Dataset records:

(** * Penny Stock Picker: the authenticated API client

    A shallow embedding of [frontend/src/api/client.ts]: the axios instance
    [apiClient], its request interceptor (bearer-token injection) and its
    response interceptor (one-shot refresh and retry on HTTP 401).

    The client is effectful: it reads and writes the zustand auth store,
    assigns [window.location.href] and talks to the backend.  Those effects
    are threaded through an explicit state [Sys] by a small state monad, and
    every dispatch to the network, store update and navigation is appended
    to a trace so that "exactly one refresh call" and similar statements
    can be read off a run.

    On top of the client come its callers: the api modules (api/auth.ts,
    api/stocks.ts, api/settings.ts), the submit handlers of the login
    and registration pages, the pagination of the dashboard and the
    signal helpers of lib/utils.ts. *)

From stdpp Require Import base strings gmap list.
From Stdlib Require Import ZArith Ascii.

Local Open Scope string_scope.
Local Open Scope list_scope.

(** ** JavaScript values the client handles *)

(** A token is [string | null | undefined]; [None] stands for the two
    absent cases.  [truthy] is JavaScript's boolean coercion on it. *)
Definition truthy (v : option string) : bool :=
  match v with
  | Some s => negb (String.eqb s "")
  | None => false
  end.

(** A template-literal hole [${v}]: an absent value prints as
    [undefined]. *)
Definition interpolate (v : option string) : string :=
  default "undefined" v.

(** [`Bearer ${v}`] *)
Definition bearer (v : option string) : string :=
  "Bearer " +:+ interpolate v.
(** The annotation [reconcileComponent] writes, called as [reconcileGroup]
    calls it, is this wave in decimal. *)
Lemma decorate_wave b g c obj :
  Unstructured.Annotations (decorate b g c (GoInt.mul (Group.Order g) 100) obj)
    !! argoSyncWaveAnnotation
  = Some (GoInt.Itoa (syncWave g c)).
Proof.
  unfold decorate, syncWave. simpl.
  destruct (_ && _); simpl; apply lookup_insert_eq.
Qed.

(** Scenario A of the specification: the Namespace and the Deployment are
    created with waves "0" and "100", and the bundle ends Deployed. *)
Example scenarioA_waves :
  createdWaves (calls (snd scenarioA.pass1))
  = [("Namespace", Some "0"); ("Deployment", Some "100")]
  /\ option_map (fun b => AppBundleStatus.Phase (AppBundle.Status b))
                (fst (fst scenarioA.pass1)) = Some PhaseDeployed.
Proof. split; vm_compute; reflexivity. Qed.

(** C1, as stated, fails: a group of one component (fewer than 100) whose
    component has order 100 reaches the wave of the next group's first
    component; [group.Order * 100 + component.Order] bounds nothing by the
    number of components. *)
Lemma waves_collide_with_few_components :
  Group.Order waves.g1 < Group.Order waves.g2
  /\ (length (Group.Components waves.g1) < 100)%nat
  /\ (length (Group.Components waves.g2) < 100)%nat
  /\ ~ wavesSeparated waves.g1 waves.g2.
Proof.
  repeat split; simpl; try lia.
  intros H.
  specialize (H (demo.component "late" 100 "v1|ConfigMap||a")
                (demo.component "early" 0 "v1|ConfigMap||b")).
  assert (syncWave waves.g1 (demo.component "late" 100 "v1|ConfigMap||a")
          < syncWave waves.g2 (demo.component "early" 0 "v1|ConfigMap||b")) as Hlt.
  { apply H; left; reflexivity. }
  vm_compute in Hlt. discriminate.
Qed.

(** C1, amended: for groups [g1], [g2] with [g1.Order < g2.Order], orders
    not negative and small enough for the wave to fit a Go [int], and every
    component order between 0 and 99, every wave of [g1] is strictly
    smaller than every wave of [g2]. *)
Theorem waves_separate_groups (g1 g2 : Group.t) :
  0 <= Group.Order g1 ->
  Group.Order g1 < Group.Order g2 ->
  Group.Order g2 * 100 + 99 <= GoInt.max_int ->
  ordersBelow100 g1 -> ordersBelow100 g2 ->
  wavesSeparated g1 g2.
Proof.
  intros H0 Hlt Hmax Hc1 Hc2 c1 c2 Hin1 Hin2.
  rewrite (syncWave_exact g1 c1), (syncWave_exact g2 c2); auto; try lia.
  specialize (Hc1 c1 Hin1). specialize (Hc2 c2 Hin2). lia.
Qed.

Lemma waves_separate_groups_witness : wavesSeparated waves.g3 waves.g10.
Proof.
  apply (waves_separate_groups waves.g3 waves.g10).
  - simpl. lia.
  - simpl. lia.
  - unfold GoInt.max_int. simpl. lia.
  - intros c [<- | [<- | []]]; simpl; lia.
  - intros c [<- | []]; simpl; lia.
Defined.

(** ** One component *)

Lemma phase_deployed_not_failed : PhaseDeployed <> PhaseFailed.
Proof. discriminate. Qed.

Section ComponentFacts.
Context {W : Type} `{!Client W}.
Variable json_Unmarshal : list Byte.byte -> error.t + Unstructured.t.
Variable SetControllerReference :
  ObjectMeta.t -> Unstructured.t -> error.t + Unstructured.t.

Local Abbreviation reconcileComponent :=
  (reconcileComponent json_Unmarshal SetControllerReference).

(** [reconcileComponent] in its named steps. *)
Lemma reconcileComponent_steps b g c base :
  reconcileComponent b g c base =
  match json_Unmarshal (Component.Template c) with
  | inl err => ret (failedWith "Failed to parse template: " err (initialStatus c))
  | inr obj =>
      match SetControllerReference (AppBundle.Meta b) (decorate b g c base obj) with
      | inl err =>
          ret (failedWith "Failed to set owner reference: " err (initialStatus c))
      | inr obj => applyObject obj (initialStatus c)
      end
  end.
Proof. reflexivity. Qed.

(** [applyObject] call by call. *)
Lemma applyObject_run obj cst (s : St W) :
  applyObject obj cst s =
  let w := world s in
  let got :=
    CallGet (Unstructured.GroupVersionKind obj) (Unstructured.Key obj) (probe obj w) in
  match probe obj w with
  | inl err =>
      if error.IsNotFound err then
        match Create obj w with
        | (inl e, w') =>
            (failedWith "Failed to create resource: " e cst,
             mkSt w' (calls s ++ [got; CallCreate obj]))
        | (inr o, w') =>
            (deployedWith o cst, mkSt w' (calls s ++ [got; CallCreate obj]))
        end
      else (failedWith "Failed to get existing resource: " err cst,
            mkSt w (calls s ++ [got]))
  | inr existingObj =>
      let obj :=
        Unstructured.SetResourceVersion (Unstructured.ResourceVersion existingObj) obj in
      match Update obj w with
      | (inl e, w') =>
          (failedWith "Failed to update resource: " e cst,
           mkSt w' (calls s ++ [got; CallUpdate obj]))
      | (inr o, w') =>
          (deployedWith o cst, mkSt w' (calls s ++ [got; CallUpdate obj]))
      end
  end.
Proof.
  destruct s as [w log].
  unfold applyObject, probe, bind, r_Get, r_Create, r_Update, ret, logged. simpl.
  destruct (Get _ _ w) as [err | existing]; simpl.
  - destruct (error.IsNotFound err); simpl; [| done].
    destruct (Create obj w) as [[e | o] w1]; simpl; by rewrite <- app_assoc.
  - destruct (Update _ w) as [[e | o] w1]; simpl; by rewrite <- app_assoc.
Qed.
(** X8.  When [SENDGRID_API_KEY] is unset or empty, [sendOTPEmail] sends
    nothing, whatever the type, and returns the configuration failure. *)
Theorem sendOTPEmail_unconfigured env sgMail_send email otp type :
  Js.truthy (SENDGRID_API_KEY env) = false →
  (sendOTPEmail env sgMail_send email otp type).1 =
    mkResult false
      (Some "SendGrid is not properly configured. Please check your environment variables.") ∧
  List.filter is_send (sendOTPEmail env sgMail_send email otp type).2 = [].
Proof.
  intros Hunset.
  pose proof (sendOTPEmail_summary env sgMail_send email otp type) as Hsum.
  rewrite Hunset in Hsum. simpl in Hsum. by injection Hsum as -> ->.
Qed.

(** X9.  With the API key set and one of the three known types,
    [sendOTPEmail] hands exactly one message to [sgMail.send]: addressed to
    the given e-mail, sent from [SENDGRID_FROM_EMAIL] or, when that is unset
    or empty, from the default sender, with the subject and body of the type.
    It reports success exactly when the send is fulfilled; when the send is
    rejected it reports the message of the error, or
    ['Failed to send email'] when that message is missing or empty. *)
Theorem sendOTPEmail_sends_once env sgMail_send email otp type :
  Js.truthy (SENDGRID_API_KEY env) = true → type ∈ validTypes →
  ∃ msg,
    List.filter is_send (sendOTPEmail env sgMail_send email otp type).2 =
      [SgMailSend msg] ∧
    msg_to msg = email ∧
    msg_from msg =
      (if Js.truthy (SENDGRID_FROM_EMAIL env)
       then default "" (SENDGRID_FROM_EMAIL env)
       else "noreply@alumniplatform.com") ∧
    otpTemplate type otp = Some (msg_subject msg, msg_html msg) ∧
    (sgMail_send msg = None →
       (sendOTPEmail env sgMail_send email otp type).1 = mkResult true None) ∧
    (∀ err, sgMail_send msg = Some err →
       (sendOTPEmail env sgMail_send email otp type).1 =
         mkResult false
           (Some (if Js.truthy (error_message err)
                  then default "" (error_message err)
                  else "Failed to send email"))).
Proof.
  intros Hset Hknown.
  destruct (otpTemplate_known type otp Hknown) as [[subject html] Htemplate].
  pose proof (sendOTPEmail_summary env sgMail_send email otp type) as Hsum.
  rewrite Hset, Htemplate in Hsum. simpl in Hsum.
  injection Hsum as Hsends Hresult. eexists. split; [exact Hsends|].
  rewrite Hresult. simpl. split; [done|]. split; [apply truthy_orElse|].
  split; [done|]. split.
  - by intros ->.
  - intros err ->. by rewrite truthy_orElse.
Qed.

(** X10.  [sendOTPEmail] always answers with a well-formed result: a success
    carries no error, a failure always carries a non-empty error text, and a
    success is reported only after a message was handed to [sgMail.send]. *)
Theorem sendOTPEmail_result_shape env sgMail_send email otp type :
  let result := (sendOTPEmail env sgMail_send email otp type).1 in
  (success result = true → error result = None) ∧
  (success result = false → ∃ text, error result = Some text ∧ text ≠ "") ∧
  (success result = true →
     ∃ msg, List.filter is_send
              (sendOTPEmail env sgMail_send email otp type).2 = [SgMailSend msg] ∧
            sgMail_send msg = None).
Proof.
  pose proof (sendOTPEmail_summary env sgMail_send email otp type) as Hsum.
  destruct (Js.truthy (SENDGRID_API_KEY env)); simpl in Hsum.
  2:{ injection Hsum as -> ->. simpl. split; [done|]. split; [by eexists|done]. }
  destruct (otpTemplate type otp) as [[subject html]|]; simpl in Hsum.
  2:{ injection Hsum as -> ->. simpl. split; [done|]. split; [by eexists|done]. }
  injection Hsum as -> ->. simpl.
  destruct (sgMail_send _) as [err|] eqn:Hsend; simpl.
  - split; [done|]. split; [|done]. intros _. eexists. split; [done|].
    by apply orElse_nonempty.
  - split; [done|]. split; [done|]. intros _. by eexists.
Qed.

(** The console part of what [sendOTPEmail] does. *)
Lemma sendOTPEmail_console env sgMail_send email otp type :
  consoleOnly (sendOTPEmail env sgMail_send email otp type).2 =
  (verifySendGridConfig env).2 ++
  if negb (Js.truthy (SENDGRID_API_KEY env)) then [] else
    match otpTemplate type otp with
    | None => []
    | Some (subject, html) =>
        [ConsoleLog [Text "Attempting to send email to:"; Text email];
         ConsoleLog [Text "Email subject:"; Text subject]] ++
        match sgMail_send
                (mkMsg email
                   (Js.orElse (SENDGRID_FROM_EMAIL env)
                      "noreply@alumniplatform.com")
                   subject html) with
        | None => [ConsoleLog [Text "Email sent successfully"]]
        | Some err =>
            ConsoleError [Text "Email sending failed:"; ErrorObject err] ::
            match error_response err with
            | Some body =>
                [ConsoleError [Text "Error response body:"; ResponseBody body]]
            | None => []
            end
        end
    end.
Proof.
  unfold sendOTPEmail, verifySendGridConfig, consoleOnly.
  destruct (Js.truthy (SENDGRID_API_KEY env)); simpl; [|done].
  destruct (Js.truthy (SENDGRID_FROM_EMAIL env)); simpl;
    destruct (otpTemplate type otp) as [[subject html]|]; simpl; try done;
    destruct (sgMail_send _) as [err|]; simpl; try done;
    by destruct (error_response err).
Qed.

(** The subject of a type does not depend on the password. *)
Lemma otpTemplate_subject type otp otp' :
  fst <$> otpTemplate type otp = fst <$> otpTemplate type otp'.
Proof.
  unfold otpTemplate.
  by destruct (String.eqb type "registration"),
    (String.eqb type "forgot_password"), (String.eqb type "email_verification").
Qed.

Lemma sent_by_sendOTPEmail env sgMail_send email otp type msg :
  List.filter is_send (sendOTPEmail env sgMail_send email otp type).2 =
    [SgMailSend msg] →
  SgMailSend msg ∈ (sendOTPEmail env sgMail_send email otp type).2.
Proof.
  intros Hsends. apply list_elem_of_In.
  apply (proj1 (List.filter_In is_send _ _)). rewrite Hsends. by left.
Qed.

(** X11.  The code of [sendOTPEmail] never passes the one-time password to
    the console: what it prints, and what it returns, is determined by the
    environment, the address, the type and the answer of [sgMail.send].  Two
    calls that differ in the password, and whose sends (if any) are answered
    alike, print the same and return the same; so the password can appear on
    the console only inside the error object of a rejected send. *)
Theorem sendOTPEmail_console_ignores_otp env sgMail_send sgMail_send'
    email otp otp' type :
  (∀ msg msg',
     SgMailSend msg ∈ (sendOTPEmail env sgMail_send email otp type).2 →
     SgMailSend msg' ∈ (sendOTPEmail env sgMail_send' email otp' type).2 →
     sgMail_send msg = sgMail_send' msg') →
  consoleOnly (sendOTPEmail env sgMail_send email otp type).2 =
    consoleOnly (sendOTPEmail env sgMail_send' email otp' type).2 ∧
  (sendOTPEmail env sgMail_send email otp type).1 =
    (sendOTPEmail env sgMail_send' email otp' type).1.
Proof.
  intros Halike.
  pose proof (sendOTPEmail_summary env sgMail_send email otp type) as Hsum.
  pose proof (sendOTPEmail_summary env sgMail_send' email otp' type) as Hsum'.
  pose proof (sent_by_sendOTPEmail env sgMail_send email otp type) as Hsent.
  pose proof (sent_by_sendOTPEmail env sgMail_send' email otp' type) as Hsent'.
  rewrite !sendOTPEmail_console.
  destruct (Js.truthy (SENDGRID_API_KEY env)); simpl in *.
  2:{ injection Hsum as _ ->. by injection Hsum' as _ ->. }
  pose proof (otpTemplate_subject type otp otp') as Hsubject.
  destruct (otpTemplate type otp) as [[subject html]|],
    (otpTemplate type otp') as [[subject' html']|]; simpl in *; try done.
  2:{ injection Hsum as _ ->. by injection Hsum' as _ ->. }
  injection Hsubject as <-.
  injection Hsum as Hsends ->. injection Hsum' as Hsends' ->.
  by rewrite (Halike _ _ (Hsent _ Hsends) (Hsent' _ Hsends')).
Qed.

Lemma append_empty_r (s : string) : s +:+ "" = s.
Proof.
  induction s as [|c s IH]; [done|].
  change (String c s +:+ "") with (String c (s +:+ "")). by rewrite IH.
Qed.

Lemma append_assoc (s1 s2 s3 : string) : (s1 +:+ s2) +:+ s3 = s1 +:+ s2 +:+ s3.
Proof.
  induction s1 as [|c s1 IH]; [done|].
  change ((String c s1 +:+ s2) +:+ s3) with (String c ((s1 +:+ s2) +:+ s3)).
  by rewrite IH.
Qed.

Lemma concat_empty_cons (piece : string) (pieces : list string) :
  String.concat "" (piece :: pieces) = piece +:+ String.concat "" pieces.
Proof.
  destruct pieces as [|next rest]; [|done].
  change (piece = piece +:+ ""). by rewrite append_empty_r.
Qed.

Lemma concat_empty_at (pieces : list string) (i : nat) (piece : string) :
  pieces !! i = Some piece →
  String.concat "" pieces =
  String.concat "" (take i pieces) +:+ piece +:+ String.concat "" (drop (S i) pieces).
Proof.
  revert i. induction pieces as [|first rest IH]; intros [|i] Hi; try done.
  - injection Hi as ->. by rewrite concat_empty_cons.
  - rewrite concat_empty_cons, (IH i Hi).
    change (take (S i) (first :: rest)) with (first :: take i rest).
    change (drop (S (S i)) (first :: rest)) with (drop (S i) rest).
    by rewrite concat_empty_cons, append_assoc.
Qed.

About this task: Look above for the line holding "(fst (fst scenarioA.pass1))", then set down exactly that line and every line after it up to and including the line holding "specialize (H (demo.component", with nothing else.

Output for this exercise:
                (fst (fst scenarioA.pass1)) = Some PhaseDeployed.
Proof. split; vm_compute; reflexivity. Qed.

(** C1, as stated, fails: a group of one component (fewer than 100) whose
    component has order 100 reaches the wave of the next group's first
    component; [group.Order * 100 + component.Order] bounds nothing by the
    number of components. *)
Lemma waves_collide_with_few_components :
  Group.Order waves.g1 < Group.Order waves.g2
  /\ (length (Group.Components waves.g1) < 100)%nat
  /\ (length (Group.Components waves.g2) < 100)%nat
  /\ ~ wavesSeparated waves.g1 waves.g2.
Proof.
  repeat split; simpl; try lia.
  intros H.
  specialize (H (demo.component "late" 100 "v1|ConfigMap||a")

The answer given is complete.